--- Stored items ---
--------------------------------------------------
(* ===== verification/OneWireClaims.v ===== *)
(** * The one-wire subsystem's theorems *)

From S2P Require Import Prelude Crc OneWire W1Ds2502 W1Ds2505 W1Sgi OneWireBus OneWireParts.
Import Crc OneWire OneWireBus OneWireParts.

Module OneWireClaims.

(** The octane's Ethernet part and a board's record, for the witnesses. *)
Definition demo_mac : list Z := [0x08; 0x00; 0x69; 0x12; 0x34; 0x56].

Definition demo_record : Sgi.BoardRecord :=
  {| Sgi.barcode := [69; 77; 85; 70; 48; 48];
     Sgi.part_no := [48; 51; 48; 45; 48; 56; 57; 49; 45; 48; 48; 51];
     Sgi.revision := [65]; Sgi.name := [70; 80; 49] |}.

Definition mac_part : Part :=
  Ds2502.part (Sgi.ethernet_address_part demo_mac Sgi.ETHERNET_PART_SERIAL).

Definition board_part : Part :=
  match Sgi.board_record_part demo_record 0x1234 with
  | Some p => Ds2505.part p
  | None => mac_part
  end.

Definition demo_bus : Bus := add (add bus_new mac_part) board_part.

Lemma mac_part_ok : part_ok mac_part.
Proof. split; [reflexivity|]. apply bytes_check. reflexivity. Qed.

Lemma board_part_ok : part_ok board_part.
Proof. split; [reflexivity|]. apply bytes_check. reflexivity. Qed.

Lemma demo_bus_ok : bus_ok demo_bus.
Proof. apply add_ok; [apply add_ok; [exact bus_new_ok|exact mac_part_ok]|exact board_part_ok]. Qed.

(** A bus built by [bus_new] and [add], then driven through the register cell. *)
Inductive bus_reachable : Bus -> Prop :=
| reach_new : bus_reachable bus_new
| reach_add b p : bus_reachable b -> part_ok p -> bus_reachable (add b p)
| reach_slot b pulse sample : bus_reachable b -> bus_reachable (fst (slot b pulse sample)).

(** Whatever parts are added and whatever pulses the master sends, the bus
    stays well formed: one select flag per part, ROM bit positions below 64
    (no ROM byte is read out of range), fewer bits collected than the phase
    wants and an accumulator that fits them. *)
Theorem bus_invariant b : bus_reachable b -> bus_ok b.
Proof.
  induction 1 as [|b p Hb IH Hp|b pulse sample Hb IH]; [exact bus_new_ok|by apply add_ok|].
  unfold slot. case_match; [by apply reset_ok|by apply bus_slot_ok].
Qed.

Lemma bus_invariant_witness : bus_ok (fst (slot (fst (slot demo_bus 500 0)) 6 13)).
Proof.
  apply bus_invariant. do 2 apply reach_slot.
  apply reach_add; [apply reach_add; [apply reach_new|exact mac_part_ok]|exact board_part_ok].
Defined.

Lemma selected_some q ps :
  existsb id (map (fun p => bool_decide (rom p = rom q)) ps) = bool_decide (rom q ∈ map rom ps).
Proof.
  apply eq_iff_eq_true. rewrite existsb_exists, bool_decide_eq_true. split.
  - intros (x & (p & <- & Hp)%in_map_iff & Hx). apply bool_decide_eq_true in Hx. rewrite <- Hx.
    by apply list_elem_of_In, in_map.
  - intros (p & Hp & Hin)%list_elem_of_In%in_map_iff. exists true. split; [|done].
    apply in_map_iff. exists p. split; [by apply bool_decide_eq_true|done].
Qed.

(** Reset, Match ROM (0x55) and the 64 bits of a ROM leave selected exactly
    the parts that carry that ROM; the bus then waits for a function command
    if there is one and goes dead otherwise. *)
Theorem match_rom_selects b q :
  bus_ok b -> part_ok q ->
  let b' := drive (rom_bit q) (write_word (fst (reset b)) 8 0x55) (seqZ 0 64) in
  sel b' = map (fun p => bool_decide (rom p = rom q)) (parts b) /\
  phase b' = if bool_decide (rom q ∈ roms b) then PhFunc else PhDead.
Proof.
  intros Hok Hq. rewrite write_rom_command by done.
  rewrite match_rom_spec by (simpl; rewrite ?length_map; try done; apply Hok).
  change (narrow (rom_bit q) 64 (set_phase (fst (reset b)) (rom_command 85)))
    with (narrow (rom_bit q) 64 (fst (reset b))).
  rewrite narrow_after_reset by done. cbn [sel phase set_phase set_sel]. split; [done|].
  unfold selection_phase, roms. by rewrite selected_some.
Qed.

Lemma match_rom_selects_witness :
  let b' := drive (rom_bit board_part) (write_word (fst (reset demo_bus)) 8 0x55) (seqZ 0 64) in
  sel b' = [false; true] /\ phase b' = PhFunc.
Proof.
  destruct (match_rom_selects demo_bus board_part demo_bus_ok board_part_ok) as [H1 H2].
  split; [rewrite H1; vm_compute; reflexivity|rewrite H2; vm_compute; reflexivity].
Defined.

(** during Search ROM, after the master has taken the branches [f 0 ..
    f (n-1)], the next two read slots carry the AND of the selected parts' bit
    and of its complement, where the parts selected are those whose ROM starts
    with the branches taken; after 64 branches the bus is as Match ROM leaves
    it. *)
Theorem search_rom_narrows b f n :
  bus_ok b -> 0 <= n < 64 ->
  let b0 := write_word (fst (reset b)) 8 0xf0 in
  snd (search_bit (f n) (search f b0 (seqZ 0 n))) =
    (forallb (fun p => negb (agrees f n p) || rom_bit p n) (parts b),
     forallb (fun p => negb (agrees f n p) || negb (rom_bit p n)) (parts b)) /\
  search f b0 (seqZ 0 64) =
    drive f (write_word (fst (reset b)) 8 0x55) (seqZ 0 64).
Proof.
  intros Hok Hn. rewrite !write_rom_command by done.
  change (rom_command 240) with (PhSearch 0 0). change (rom_command 85) with (PhMatch 0).
  assert (Hl : length (sel (fst (reset b))) = length (parts b)) by (simpl; rewrite length_map; apply Hok).
  split; [|rewrite search_rom_spec, match_rom_spec by (simpl in *; done || lia); done].
  cbv zeta. rewrite search_loop by (simpl in *; done || lia). rewrite (search_bit_step _ n) by done. cbn [snd].
  assert (Ha : forall g, and_over (set_phase (set_sel (set_phase (fst (reset b)) (PhSearch 0 0))
      (narrow f n (set_phase (fst (reset b)) (PhSearch 0 0)))) (PhSearch n 0)) g =
      forallb (fun p => negb (agrees f n p) || g p) (parts b)).
  { intros g. unfold and_over, narrow. simpl in *. revert Hl. generalize (sel b) (parts b). intros s ps. revert s.
    induction ps as [|p ps IH]; intros [|x s] Hl; simpl in *; try done. by rewrite IH by lia. }
  by rewrite !Ha.
Qed.

Lemma search_rom_narrows_witness :
  let b0 := write_word (fst (reset demo_bus)) 8 0xf0 in
  snd (search_bit false (search (rom_bit mac_part) b0 (seqZ 0 1))) = (false, false).
Proof.
  destruct (search_rom_narrows demo_bus (fun i => if i =? 1 then false else rom_bit mac_part i) 1 demo_bus_ok) as [H _];
    [lia|]. vm_compute in H. vm_compute. exact H.
Defined.

(** with distinct ROMs on the wire, a whole read transaction (reset, Match
    ROM, the part's ROM, a function command the part answers, a 16-bit address)
    followed by read slots carries exactly the part's reply, byte by byte,
    least significant bit first; the other parts do not disturb it. *)
Theorem read_transaction b q c ta r :
  bus_ok b -> q ∈ parts b -> NoDup (roms b) -> fits 8 c -> fits 16 ta -> reply q c ta = Some r ->
  read_bits (8 * length r)
    (write_word (write_word
      (drive (rom_bit q) (write_word (fst (reset b)) 8 0x55) (seqZ 0 64)) 8 c) 16 ta)
  = concat (map byte_bits r).
Proof.
  intros Hok Hq Hnd Hc Hta Hr.
  assert (Hqok : part_ok q) by (pose proof (ok_parts b Hok) as HF; rewrite Forall_forall in HF; by apply HF).
  rewrite (write_rom_command (fst (reset b)) 0x55) by done.
  rewrite match_rom_spec by (simpl; rewrite ?length_map; try done; apply Hok).
  change (narrow (rom_bit q) 64 (set_phase (fst (reset b)) (rom_command 85)))
    with (narrow (rom_bit q) 64 (fst (reset b))).
  rewrite narrow_after_reset by done.
  set (s := map (fun p => bool_decide (rom p = rom q)) (parts b)).
  assert (Hs : selection_phase s = PhFunc).
  { unfold selection_phase, s. rewrite selected_some, bool_decide_eq_true_2; [done|].
    by apply list_elem_of_In, in_map, list_elem_of_In. }
  rewrite Hs, write_func, write_addr by done.
  cbn [parts sel cmd set_phase set_sel set_cmd reset fst]. subst s. unfold roms in Hnd.
  rewrite (collect_unique c ta q r) by done.
  rewrite (read_stream _ _ 0) by done. cbn [replies set_phase set_replies].
  rewrite <- stream_bits. replace (Z.of_nat (8 * length r)) with (8 * Z.of_nat (length r)) by lia.
  apply map_ext. intros k. simpl. apply andb_true_r.
Qed.

Lemma read_transaction_witness :
  exists r, reply mac_part 0xf0 5 = Some r /\
    read_bits (8 * length r)
      (write_word (write_word
        (drive (rom_bit mac_part) (write_word (fst (reset demo_bus)) 8 0x55) (seqZ 0 64)) 8 0xf0) 16 5)
    = concat (map byte_bits r) /\ slice r 1 7 = reverse demo_mac.
Proof.
  eexists. split; [reflexivity|]. split; [|reflexivity].
  apply (read_transaction demo_bus mac_part 0xf0 5); [exact demo_bus_ok|..].
  - simpl. left.
  - refine (bool_decide_unpack _ _). vm_compute. exact I.
  - by split.
  - by split.
  - reflexivity.
Defined.

(** When a selected part refuses the function command, the wire stays
    released (every slot reads one) until the next reset. *)
Theorem refused_until_reset b c ta bits :
  bus_ok b -> phase b = PhFunc -> idle b -> fits 8 c -> fits 16 ta ->
  collect_replies c ta (zip (parts b) (sel b)) = None ->
  let b' := write_word (write_word b 8 c) 16 ta in
  forall bit, bus_slot (foldl (fun b x => fst (bus_slot b x)) b' bits) bit = (b', true).
Proof.
  intros Hok Hp [Hn Ha] Hc Hta Hr b' bit. subst b'.
  rewrite write_func by done. rewrite write_addr by done. simpl. rewrite Hr.
  set (d := set_phase _ PhDead).
  assert (Hd : foldl (fun b x => fst (bus_slot b x)) d bits = d) by (induction bits; done).
  by rewrite Hd.
Qed.

Lemma refused_until_reset_witness :
  let b := write_word (fst (reset demo_bus)) 8 0xcc in
  let b' := write_word (write_word b 8 0x0f) 16 0 in
  bus_slot (foldl (fun b x => fst (bus_slot b x)) b' [true; false]) true = (b', true).
Proof.
  intros b b'. apply (refused_until_reset b 0x0f 0 [true; false]).
  - repeat apply bus_slot_ok. apply reset_ok, demo_bus_ok.
  - reflexivity.
  - split; reflexivity.
  - by split.
  - by split.
  - reflexivity.
Defined.

(** The DS2502's Read Data/Generate CRC stream is its header check followed
    by pages that decode, each page's CRC-8 verified, to the memory from the
    (masked) address to its end; Read Memory is the same data under one
    CRC-8. *)
Theorem ds2502_stream_decodes p ta :
  length (Ds2502.data p) = 128%nat -> bytes (Ds2502.data p) -> fits 16 ta ->
  let a := ta mod 128 in
  let d := drop (Z.to_nat a) (Ds2502.data p) in
  (exists s, Ds2502.reply p 0xc3 ta = Some (crc8 [0xc3; a; 0] :: s) /\
     unpage 4 (Z.to_nat (32 - a mod 32)) s = Some d) /\
  (exists s, Ds2502.reply p 0xf0 ta = Some (crc8 [0xf0; a; 0] :: s) /\ take (length d) s = d /\ crc8 s = 0).
Proof.
  intros Hl Hb Hta a d.
  assert (Hc3 : Ds2502.reply p 0xc3 ta = Some (crc8 [0xc3; u8 (ta .& (Ds2502.DATA_SIZE - 1)); 0]
    :: Ds2502.crc_pages Ds2502.PAGES_FUEL (Ds2502.data p) (ta .& (Ds2502.DATA_SIZE - 1)))) by reflexivity.
  assert (Hm : Z.land ta (Ds2502.DATA_SIZE - 1) = a)
    by (change (Ds2502.DATA_SIZE - 1) with (Z.ones 7); by rewrite Z.land_ones by lia).
  pose proof (Z.mod_pos_bound ta 128 ltac:(lia)) as Hr.
  assert (Hu : u8 a = a) by (apply wrap_small; unfold fits; subst a; lia).
  rewrite Hm, Hu in Hc3. split.
  - eexists. split; [exact Hc3|]. change Ds2502.PAGES_FUEL with (S 4).
    change 32 with PAGE. apply crc_pages_unpage; [done|done|unfold Ds2502.DATA_SIZE; subst a; lia|].
    assert (0 <= a / PAGE) by (apply Z.div_pos; subst a; unfold PAGE; lia). unfold Ds2502.DATA_SIZE, PAGE in *. lia.
  - exists (d ++ [crc8 d]). split; [|split; [apply take_app_length|apply crc8_close; by apply bytes_drop]].
    unfold Ds2502.reply. rewrite Hm, Hu. reflexivity.
Qed.

Lemma ds2502_stream_decodes_witness :
  exists s, Ds2502.reply (Ds2502.new 0x09 1 demo_mac) 0xc3 0x100 = Some (crc8 [0xc3; 0; 0] :: s) /\
    unpage 4 32 s = Some (demo_mac ++ replicate 122 0xff).
Proof.
  destruct (ds2502_stream_decodes (Ds2502.new 0x09 1 demo_mac) 0x100) as [H _].
  - reflexivity.
  - apply make_data_bytes. apply bytes_check. reflexivity.
  - by split.
  - exact H.
Defined.

(** The DS2505's Extended Read Memory stream decodes, with the command
    header in the first check and every page's two CRC-16s verified (residue
    0xb001), to the memory from the (masked) address to its end. *)
Theorem ds2505_stream_decodes p ta :
  length (Ds2505.data p) = 2048%nat -> bytes (Ds2505.data p) -> fits 16 ta ->
  let a := ta mod 2048 in
  exists s, Ds2505.reply p 0xa5 ta = Some s /\
    unpage_ext 64 (Z.to_nat (32 - a mod 32)) [0xa5; a mod 256; a / 256] s
      = Some (drop (Z.to_nat a) (Ds2505.data p)).
Proof.
  intros Hl Hb Hta a.
  assert (Ha5 : Ds2505.reply p 0xa5 ta =
    let a := ta .& (Ds2505.DATA_SIZE - 1) in
    Some (Ds2505.extended_pages Ds2505.PAGES_FUEL (Ds2505.data p) [0xa5; u8 a; u8 (a .>> 8)] a true)) by reflexivity.
  assert (Hm : Z.land ta (Ds2505.DATA_SIZE - 1) = a)
    by (change (Ds2505.DATA_SIZE - 1) with (Z.ones 11); by rewrite Z.land_ones by lia).
  pose proof (Z.mod_pos_bound ta 2048 ltac:(lia)) as Hr. fold a in Hr. rewrite Hm in Ha5. cbv zeta in Ha5.
  assert (Hu : u8 (a .>> 8) = a / 256).
  { rewrite Z.shiftr_div_pow2 by lia. apply wrap_small. change (2 ^ 8) with 256.
    split; [apply Z.div_pos; lia|apply Z.div_lt_upper_bound; lia]. }
  rewrite Hu in Ha5. change (u8 a) with (a mod 256) in Ha5. eexists. split; [exact Ha5|].
  change 32 with PAGE. change Ds2505.PAGES_FUEL with (S 64).
  apply (extended_unpage 64 (Ds2505.data p) [165; a mod 256; a / 256] true); [done|done| | |].
  - pose proof (Z.mod_pos_bound a 256 ltac:(lia)).
    assert (0 <= a / 256 < 256) by (split; [apply Z.div_pos; lia|apply Z.div_lt_upper_bound; lia]).
    repeat constructor; (lia || by split).
  - unfold Ds2505.DATA_SIZE. lia.
  - assert (0 <= a / PAGE) by (apply Z.div_pos; [lia|unfold PAGE; lia]). unfold Ds2505.DATA_SIZE, PAGE in *. lia.
Qed.

Lemma ds2505_stream_decodes_witness :
  exists s, Ds2505.reply (Ds2505.new 0x0b 1 demo_mac) 0xa5 0x7e1 = Some s /\
    unpage_ext 64 31 [0xa5; 0xe1; 7] s = Some (replicate 31 0xff).
Proof.
  apply (ds2505_stream_decodes (Ds2505.new 0x0b 1 demo_mac) 0x7e1).
  - reflexivity.
  - apply make_data_bytes. apply bytes_check. reflexivity.
  - by split.
Defined.

(** A board record that passes [check] always has an image: 64 bytes, the
    barcode, the two halves of the part number, the revision, the flags and
    the name at their offsets, and each 32-byte page checking to 0xb001. *)
Theorem board_image_layout r :
  Sgi.check r = true ->
  exists img, Sgi.image r = Some img /\ length img = 64%nat /\ bytes img /\
    crc16 0 (slice img 0 32) = 0xb001 /\ crc16 0 (slice img 32 64) = 0xb001 /\
    at_field (Sgi.barcode r) 1 img /\ at_field (take 9 (Sgi.part_no r)) 21 img /\
    at_field (drop 9 (Sgi.part_no r)) 35 img /\ at_field (Sgi.revision r) 38 img /\
    at_field (replicate 6 0xff) 42 img /\ at_field (Sgi.name r) 48 img.
Proof. exact (image_ok r). Qed.

Lemma board_image_layout_witness :
  exists img, Sgi.image demo_record = Some img /\ length img = 64%nat /\ crc16 0 (slice img 0 32) = 0xb001.
Proof.
  destruct (board_image_layout demo_record) as (img & H1 & H2 & _ & H3 & _); [reflexivity|].
  exists img. exact (conj H1 (conj H2 H3)).
Defined.

(** A message closed by its CRC checks to the expected residue (0 for
    CRC-8, 0xb001 for an inverted CRC-16), and changing any one byte of a
    message always changes its CRC-8 and its CRC-16. *)
Theorem crc_guards seed l1 l2 x y :
  fits 16 seed -> bytes l1 -> bytes l2 -> fits 8 x -> fits 8 y -> x <> y ->
  crc8 (l1 ++ [crc8 l1]) = 0 /\
  crc16 seed (l1 ++ to_le_bytes16 (bnot 16 (crc16 seed l1))) = 0xb001 /\
  crc8 (l1 ++ x :: l2) <> crc8 (l1 ++ y :: l2) /\
  crc16 seed (l1 ++ x :: l2) <> crc16 seed (l1 ++ y :: l2).
Proof.
  intros. split_and!; [by apply crc8_close|by apply crc16_close|by apply crc8_detects|by apply crc16_detects].
Qed.

Lemma crc_guards_witness : crc8 [1; 2; 3] <> crc8 [1; 7; 3].
Proof.
  apply (crc_guards 0 [1] [3] 2 7); [by split|..|by split|by split|discriminate];
    apply bytes_check; reflexivity.
Defined.

End OneWireClaims.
--------------------------------------------------
--- Exercise requirements ---
Every line in the records that holds the word "header" should be copied into the answer.

--- Answer to the exercise ---
(** The DS2502's Read Data/Generate CRC stream is its header check followed
    header in the first check and every page's two CRC-16s verified (residue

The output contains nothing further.